A variety of soil-type materials can be used as a substrate in the enclosure, but avoid any which contain fertilizer, as this could poison your pet. A peat substitute mixed with some orchid bark works well though. The substrate should be about 12.5cm (5in) in depth, with some millipedes preferring to burrow, but provide surface retreats too, such as cork bark and damp sphagnum moss, under which these invertebrates can hide away. Some will also climb occasionally.

Be certain to ensure the surface is kept moist at all times, although do not allow the substrate to become saturated with standing water. A plant sprayer will be useful for this purpose, and use dechlorinated water. Place a shallow plant saucer of water in the substrate too, so the millipede can bathe if required, adding some gravel here to ensure there will be no risk of your pet drowning.

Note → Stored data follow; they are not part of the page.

(* ===== verification/FilterJson.v ===== *)
(** * Stored forms of track filters

    [voom-policy/src/compile/compiled.rs]: the derived serialization of
    [TrackFilter] and of the small enumerations it is stored with. A filter is an
    object tagged by [type]; a reading refuses members the variant does not have. *)

From Stdlib Require Import ZArith Lia Bool String Ascii.
From stdpp Require Import base strings list.
From S2P Require Import Prelude Json Bytes PolicySyntax TrackFilters TrackFilterPrint.
From S2P Require Import PolicyCompiled PlanModel.

Open Scope nat_scope.

(** ** Enumerations *)

Definition ComparisonOp_name (op : ComparisonOp) : string :=
  match op with
  | OpEq => "eq" | OpNe => "ne" | OpLt => "lt" | OpLte => "lte"
  | OpGt => "gt" | OpGte => "gte" | OpContains => "contains" | OpMatches => "matches"
  end.
Definition ComparisonOp_from_value (j : Json) : option ComparisonOp :=
  s ← json_as_str j;
  List.find (fun op => String.eqb (ComparisonOp_name op) s)
    [OpEq; OpNe; OpLt; OpLte; OpGt; OpGte; OpContains; OpMatches].

Definition track_target_name (t : TrackTarget) : string :=
  match t with
  | Video => "video" | Audio => "audio" | Subtitle => "subtitle" | Attachment => "attachment"
  end.
Definition TrackTarget_from_value (j : Json) : option TrackTarget :=
  s ← json_as_str j;
  List.find (fun t => String.eqb (track_target_name t) s) [Video; Audio; Subtitle; Attachment].

Definition default_strategy_name (s : DefaultStrategy) : string :=
  match s with DFirst => "first" | DBest => "best" | DNone => "none" | DPreserve => "preserve" end.
Definition DefaultStrategy_from_value (j : Json) : option DefaultStrategy :=
  s ← json_as_str j;
  List.find (fun d => String.eqb (default_strategy_name d) s) [DFirst; DBest; DNone; DPreserve].

Lemma ComparisonOp_value_roundtrip op : ComparisonOp_from_value (JStr (ComparisonOp_name op)) = Some op.
Proof. by destruct op. Qed.
Lemma TrackTarget_value_roundtrip t : TrackTarget_from_value (JStr (track_target_name t)) = Some t.
Proof. by destruct t. Qed.
Lemma DefaultStrategy_value_roundtrip s :
  DefaultStrategy_from_value (JStr (default_strategy_name s)) = Some s.
Proof. by destruct s. Qed.

(** ** Filters *)

Fixpoint TrackFilter_to_value (f : TrackFilter) : Json :=
  match f with
  | FLanguageIn vs => JObj [("type", JStr "language_in"); ("values", JArr (map json_string vs))]
  | FCodecIn vs => JObj [("type", JStr "codec_in"); ("values", JArr (map json_string vs))]
  | FChannels op v =>
      JObj [("type", JStr "channels"); ("op", JStr (ComparisonOp_name op)); ("value", JInt v)]
  | FCommentary => JObj [("type", JStr "commentary")]
  | FForced => JObj [("type", JStr "forced")]
  | FDefault => JObj [("type", JStr "default")]
  | FFont => JObj [("type", JStr "font")]
  | FTitleContains v => JObj [("type", JStr "title_contains"); ("value", json_string v)]
  | FTitleMatches v => JObj [("type", JStr "title_matches"); ("value", json_string v)]
  | FNot g => JObj [("type", JStr "not"); ("inner", TrackFilter_to_value g)]
  | FAnd fs => JObj [("type", JStr "and"); ("filters", JArr (map TrackFilter_to_value fs))]
  | FOr fs => JObj [("type", JStr "or"); ("filters", JArr (map TrackFilter_to_value fs))]
  end%string.

Fixpoint collect_opt {A B} (f : A -> option B) (l : list A) : option (list B) :=
  match l with
  | [] => Some []
  | x :: l' => y ← f x; ys ← collect_opt f l'; Some (y :: ys)
  end.

(** [deny_unknown_fields]: an object with the tag and these members only. *)
Definition only_members (allowed : list string) (j : Json) : bool :=
  match j with
  | JObj ms => forallb (fun m => existsb (String.eqb (fst m)) ("type"%string :: allowed)) ms
  | _ => false
  end.
Definition member (allowed : list string) (key : string) (j : Json) : option Json :=
  if only_members allowed j then json_get j key else None.
Definition texts_of (j : Json) : option (list bytes) := l ← json_as_array j; collect_opt json_text l.

Fixpoint filter_of_value (fuel : nat) (j : Json) : option TrackFilter :=
  match fuel with
  | 0 => None
  | S fuel =>
      tag ← json_get j "type" ≫= json_as_str;
      let empty f := if only_members [] j then Some f else None in
      let many (mk : list TrackFilter -> TrackFilter) :=
        mk <$> (l ← member ["filters"%string] "filters" j ≫= json_as_array;
                collect_opt (filter_of_value fuel) l) in
      if String.eqb tag "language_in" then FLanguageIn <$> (member ["values"%string] "values" j ≫= texts_of)
      else if String.eqb tag "codec_in" then FCodecIn <$> (member ["values"%string] "values" j ≫= texts_of)
      else if String.eqb tag "channels" then
        op ← member ["op"; "value"]%string "op" j ≫= ComparisonOp_from_value;
        v ← json_get j "value" ≫= json_as_u64;
        Some (FChannels op v)
      else if String.eqb tag "commentary" then empty FCommentary
      else if String.eqb tag "forced" then empty FForced
      else if String.eqb tag "default" then empty FDefault
      else if String.eqb tag "font" then empty FFont
      else if String.eqb tag "title_contains" then
        FTitleContains <$> (member ["value"%string] "value" j ≫= json_text)
      else if String.eqb tag "title_matches" then
        FTitleMatches <$> (member ["value"%string] "value" j ≫= json_text)
      else if String.eqb tag "not" then
        FNot <$> (member ["inner"%string] "inner" j ≫= filter_of_value fuel)
      else if String.eqb tag "and" then many FAnd
      else if String.eqb tag "or" then many FOr
      else None
  end.
Fixpoint json_depth (j : Json) : nat :=
  match j with
  | JArr l => S (max_list_with json_depth l)
  | JObj ms => S (max_list_with (fun m => json_depth (snd m)) ms)
  | _ => 1
  end.
Definition TrackFilter_from_value (j : Json) : option TrackFilter := filter_of_value (json_depth j) j.

(** ** The round trip *)

(** The numbers of the filter are [u64]s. *)
Fixpoint filter_numbers_ok (f : TrackFilter) : bool :=
  match f with
  | FChannels _ v => is_u64 v
  | FNot g => filter_numbers_ok g
  | FAnd fs | FOr fs => forallb filter_numbers_ok fs
  | _ => true
  end.

Lemma json_text_string t : json_text (json_string t) = Some t.
Proof. unfold json_text, json_string. cbn. f_equal. apply list_ascii_of_string_of_list_ascii. Qed.
Lemma collect_opt_map {A B} (f : A -> option B) (g : B -> A) l :
  Forall (fun y => f (g y) = Some y) l -> collect_opt f (map g l) = Some l.
Proof. induction 1 as [|y l Hy _ IH]; cbn; [done|]. by rewrite Hy, IH. Qed.
Lemma texts_of_strings ts : texts_of (JArr (map json_string ts)) = Some ts.
Proof. cbn. apply collect_opt_map, Forall_true. intros. apply json_text_string. Qed.

Lemma max_list_with_bound {A} (f : A -> nat) l n :
  max_list_with f l <= n <-> Forall (fun x => f x <= n) l.
Proof.
  induction l as [|x l IH]; cbn; [split; [constructor|lia]|].
  rewrite Nat.max_lub_iff, IH. by rewrite Forall_cons.
Qed.
Lemma max_depth_map fs :
  max_list_with json_depth (map TrackFilter_to_value fs)
  = max_list_with (fun f => json_depth (TrackFilter_to_value f)) fs.
Proof. induction fs as [|f fs IH]; [done|]. cbn. by rewrite IH. Qed.

Definition reads_back (f : TrackFilter) : Prop :=
  filter_numbers_ok f = true ->
  forall fuel, json_depth (TrackFilter_to_value f) <= fuel ->
  filter_of_value fuel (TrackFilter_to_value f) = Some f.

Lemma reads_back_many fs fuel :
  Forall reads_back fs -> forallb filter_numbers_ok fs = true ->
  max_list_with (fun f => json_depth (TrackFilter_to_value f)) fs <= fuel ->
  collect_opt (filter_of_value fuel) (map TrackFilter_to_value fs) = Some fs.
Proof.
  intros Hfs Hok Hd. apply collect_opt_map. apply max_list_with_bound in Hd.
  rewrite forallb_forall in Hok. rewrite Forall_forall in *. intros f Hf.
  apply Hfs; [done| |by apply Hd]. by apply Hok, list_elem_of_In.
Qed.

(** Reading what was written gives the filter back. *)
Lemma filter_value_roundtrip f :
  filter_numbers_ok f = true -> TrackFilter_from_value (TrackFilter_to_value f) = Some f.
Proof.
  intros Hok. apply (fun H : reads_back f => H Hok); [|unfold TrackFilter_from_value; done]. clear Hok.
  induction f as [f Hl|g IH|fs IH|fs IH] using filter_induction; intros Hok fuel Hd.
  - destruct fuel as [|fuel]; [destruct f; cbn in Hd; lia|].
    destruct f as [vs|vs|op v| | | | |v|v| | |]; try done; cbn -[json_text texts_of json_string ComparisonOp_from_value].
    + by rewrite texts_of_strings.
    + by rewrite texts_of_strings.
    + rewrite ComparisonOp_value_roundtrip. cbn. cbn in Hok. by rewrite Hok.
    + by rewrite json_text_string.
    + by rewrite json_text_string.
  - destruct fuel as [|fuel]; [cbn in Hd; lia|]. cbn -[max_list_with] in Hd |- *. cbn in Hd.
    rewrite IH; [done|done|lia].
  - destruct fuel as [|fuel]; [cbn in Hd; lia|]. cbn in Hd |- *. rewrite max_depth_map in Hd.
    rewrite reads_back_many; [done|done|done|lia].
  - destruct fuel as [|fuel]; [cbn in Hd; lia|]. cbn in Hd |- *. rewrite max_depth_map in Hd.
    rewrite reads_back_many; [done|done|done|lia].
Qed.

Lemma filter_value_object f : exists ms, TrackFilter_to_value f = JObj ms.
Proof. destruct f; cbn; eauto. Qed.
(* ===== verification/RemuxWorker.v ===== *)
(** * The remux worker

    [voom-mkvtoolnix-worker/src/mkvmerge.rs] and [handler.rs]: the tracks
    [mkvmerge] identifies, the checks of a request, the arguments and the track
    order a remux runs with, and the checks of what it produced. The file system
    and the [mkvmerge] process are what a run observes of them ([RemuxRun]); the
    printing of JSON values and the quoting of strings in fingerprints are
    parameters. *)

From Stdlib Require Import ZArith Lia Bool String Ascii.
From stdpp Require Import base gmap strings list sorting.
From S2P Require Import Prelude Vocab Json Bytes PolicySyntax TrackFilters PolicyCompiled.
From S2P Require Import PlanModel FilterJson PlanStreams PlanPayload PlanRemux RemuxSelection.

Open Scope string_scope.
Open Scope list_scope.
Open Scope Z_scope.

(** [Display] of a JSON value, [Debug] of a string, and [sort_unstable] with
    [join] over the fields: the text a fingerprint is. *)
Class FingerprintText := {
  display_json : Json -> bytes;
  debug_text : bytes -> bytes;
  sorted_lines : list bytes -> bytes;
}.

Inductive MkvtoolnixError := Preflight | MkvmergeFailed | IdentifyFailed | OutputFactsMismatch | ConfigInvalid.
Inductive ObserveError := ObserveUnavailable | ObserveChecksumMismatch.
Inductive MkvtoolnixWorkerError :=
  WConfigInvalid | WArtifactUnavailable | WArtifactChecksumMismatch | WExternalSystemUnavailable
  | WMalformedWorkerResult.
#[global] Instance MkvtoolnixWorkerError_eq_dec : EqDecision MkvtoolnixWorkerError.
Proof. solve_decision. Defined.

Definition worker_failure_class (e : MkvtoolnixWorkerError) : FailureClass :=
  match e with
  | WConfigInvalid | WMalformedWorkerResult => FC_MalformedWorkerResult
  | WArtifactUnavailable => FC_ArtifactUnavailable
  | WArtifactChecksumMismatch => FC_ArtifactChecksumMismatch
  | WExternalSystemUnavailable => FC_ExternalSystemUnavailable
  end.
Definition worker_error_code (e : MkvtoolnixWorkerError) : ErrorCode :=
  match e with
  | WConfigInvalid => EC_ConfigInvalid
  | _ => FailureClass_into_error_code (worker_failure_class e)
  end.
Definition from_observe_error (e : ObserveError) : MkvtoolnixWorkerError :=
  match e with
  | ObserveUnavailable => WArtifactUnavailable
  | ObserveChecksumMismatch => WArtifactChecksumMismatch
  end.
Definition from_mkvtoolnix_error (e : MkvtoolnixError) : MkvtoolnixWorkerError :=
  match e with
  | ConfigInvalid => WConfigInvalid
  | OutputFactsMismatch => WMalformedWorkerResult
  | Preflight | MkvmergeFailed | IdentifyFailed => WExternalSystemUnavailable
  end.
Definition map_err {E F A} (f : E -> F) (r : result E A) : result F A :=
  match r with Ok a => Ok a | Err e => Err (f e) end.
Abbreviation MR := (result MkvtoolnixError).
Abbreviation WR := (result MkvtoolnixWorkerError).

Feeding is very straightforward. Millipedes are often described as detrivores, because they feed on rotting vegetable matter, and they will eat a variety of ripe fruit such as banana as well as greenstuff, which should be sprinkled with a vitamin and mineral supplement.


Try to avoid this if possible, because although they are quite different from centipedes which can bite, millipedes do have defensive mechanisms of their own, which means that it is safest to handle them wearing thin, disposable gloves. This is because they produce an irritating liquid, which may also stain your hands. You also need to be careful that your millipedes does not fall to the floor. When picking it up, always scoop it up from beneath, and do not be surprised if it curls up for a time.


Sexing these invertebrates is possible, and often the easiest way to do this is to transfer them to a clean plastic container. Look closely from beneath at the head end of the millipede, and count back to the seventh segment. If the legs here appear missing, then you have a male. These particular legs have been modified into a pair of claspers, which are not used for walking purposes.

Courtship entails the male vibrating his legs to attract the female, so they lie down together and vibrate their legs. A receptive female will then lift her body, and the pair entwine, with the male clasping her as a prelude to mating.

All millipedes lay eggs, which are buried in the substrate, and in some cases, the female may actually stay in the proximity of the eggs, guarding them until they hatch a few weeks later. The young are tiny at this stage when they emerge from the eggs, but then grow quite quickly.

At first, there is only one pair of legs rather than two on each segment of the body, but as they moult and develop additional segments, so they start to develop their more usual pattern of growth. They will remain pale in colour for some months, becoming mature at between one and two years of age. Avoid disturbing them when they are moulting as their bodies are soft and very susceptible to injury.

Oak leaves are a very useful addition to the diet, particularly for rearing purposes, as they provide a source of chitin which forms the hard outer casing of these invertebrates.

Millipedes are surprisingly long-lived creatures, and it is possible for them to live for as long as a decade. There have been some reports of Vietnamese rainbow millipedes (Aulacobolus rubropunctatus) dying soon after breeding though.